21.4 Analysis of union by rank with path compression


Prove Lemma 21.4.

The lemma states:

For all nodes $x$, we have $x.rank \le x.p.rank$, with strict inequality if $x \ne x.p$. The value of $x.rank$ is initially $0$ and increases through time until $x \ne x.p$; from then on, $x.rank$ does not change. The value of $x.p.rank$ monotonically increases over time.

The initial value of $x.rank$ is $0$, as it is initialized in line 2 of the $\text{MAKE-SET}(x)$ procedure. When we run $\text{LINK}(x, y)$, whichever one has the larger rank is placed as the parent of the other, and if there is a tie, the parent's rank is incremented. This means that after any $\text{LINK}(y, x)$, the two nodes being linked satisfy this strict inequality of ranks.

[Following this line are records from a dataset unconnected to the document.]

Definition set_i_dev (v : Z) (s : inode) : inode :=
  mkinode v (i_inum s) (i_ref s) (i_valid s) (i_type s) (i_major s) (i_minor s) (i_nlink s)
    (i_size s) (i_addrs s).
Definition set_i_inum (v : Z) (s : inode) : inode :=
  mkinode (i_dev s) v (i_ref s) (i_valid s) (i_type s) (i_major s) (i_minor s) (i_nlink s)
    (i_size s) (i_addrs s).
Definition set_i_ref (v : Z) (s : inode) : inode :=
  mkinode (i_dev s) (i_inum s) v (i_valid s) (i_type s) (i_major s) (i_minor s) (i_nlink s)
    (i_size s) (i_addrs s).
Definition set_i_valid (v : Z) (s : inode) : inode :=
  mkinode (i_dev s) (i_inum s) (i_ref s) v (i_type s) (i_major s) (i_minor s) (i_nlink s)
    (i_size s) (i_addrs s).
Definition set_i_type (v : Z) (s : inode) : inode :=
  mkinode (i_dev s) (i_inum s) (i_ref s) (i_valid s) v (i_major s) (i_minor s) (i_nlink s)
    (i_size s) (i_addrs s).
Definition set_i_major (v : Z) (s : inode) : inode :=
  mkinode (i_dev s) (i_inum s) (i_ref s) (i_valid s) (i_type s) v (i_minor s) (i_nlink s)
    (i_size s) (i_addrs s).
Definition set_i_minor (v : Z) (s : inode) : inode :=
  mkinode (i_dev s) (i_inum s) (i_ref s) (i_valid s) (i_type s) (i_major s) v (i_nlink s)
    (i_size s) (i_addrs s).
Definition set_i_nlink (v : Z) (s : inode) : inode :=
  mkinode (i_dev s) (i_inum s) (i_ref s) (i_valid s) (i_type s) (i_major s) (i_minor s) v
    (i_size s) (i_addrs s).
Definition set_i_size (v : Z) (s : inode) : inode :=
  mkinode (i_dev s) (i_inum s) (i_ref s) (i_valid s) (i_type s) (i_major s) (i_minor s)
    (i_nlink s) v (i_addrs s).
Definition set_i_addrs (v : list Z) (s : inode) : inode :=
  mkinode (i_dev s) (i_inum s) (i_ref s) (i_valid s) (i_type s) (i_major s) (i_minor s)
    (i_nlink s) (i_size s) v.

Inductive ftype := FD_NONE | FD_PIPE | FD_INODE | FD_DEVICE.

(** struct file *)
Record file := mkfile {
  f_type : ftype;
  f_ref : Z;
  f_readable : Z;
  f_writable : Z;
  f_pipe : Z;
  f_ip : option nat;
  f_off : Z;
  f_major : Z
}.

Also, if we have that $x \ne x.p$, then, we have that $x$ is not its own set representative, so, any linking together of sets that would occur would not involve $x$, but that's the only way for ranks to increase, so, we have that $x.rank$ must remain constant after that point.


Prove that every node has rank at most $\lfloor \lg n \rfloor$.

We'll prove the claim by strong induction on the number of nodes. If $n = 1$, then that node has rank equal to $0 = \lfloor \lg 1 \rfloor$. Now suppose that the claim holds for $1, 2, \ldots, n$ nodes.

Given $n + 1$ nodes, suppose we perform a $\text{UNION}$ operation on two disjoint sets with $a$ and $b$ nodes respectively, where $a, b \le n$. Then the root of the first set has rank at most $\lfloor \lg a \rfloor$ and the root of the second set has rank at most $\lfloor \lg b\rfloor$.

If the ranks are unequal, then the $\text{UNION}$ operation preserves rank and we are done, so suppose the ranks are equal. Then the rank of the union increases by $1$, and the resulting set has rank $\lfloor\lg a\rfloor + 1 \le\lfloor\lg(n + 1) / 2\rfloor + 1 = \lfloor\lg(n + 1)\rfloor$.


In light of Exercise 21.4-2, how many bits are necessary to store $x.rank$ for each node $x$?

Since their value is at most $\lfloor \lg n \rfloor$, we can represent them using $\Theta(\lg(\lg(n)))$ bits, and may need to use that many bits to represent a number that can take that many values.


Using Exercise 21.4-2, give a simple proof that operations on a disjoint-set forest with union by rank but without path compression run in $O(m\lg n)$ time.



Professor Dante reasons that because node ranks increase strictly along a simple path to the root, node levels must monotonically increase along the path. In other words, if $x.rank > 0$ and $x.p$ is not a root, then $\text{level}(x) \le \text{level}(x.p)$. Is the professor correct?


21.4-6 $\star$

Consider the function $\alpha'(n) = \min \{k: A_k(1) \ge \lg(n + 1)\}$. Show that $\alpha'(n) \le 3$ for all practical values of $n$ and, using Exercise 21.4-2, show how to modify the potential-function argument to prove that we can perform a sequence of $m$ $\text{MAKE-SET}$, $\text{UNION}$, and $\text{FIND-SET}$ operations, $n$ of which are $\text{MAKE-SET}$ operations, on a disjoint-set forest with union by rank and path compression in worst-case time $O(m \alpha'(n))$.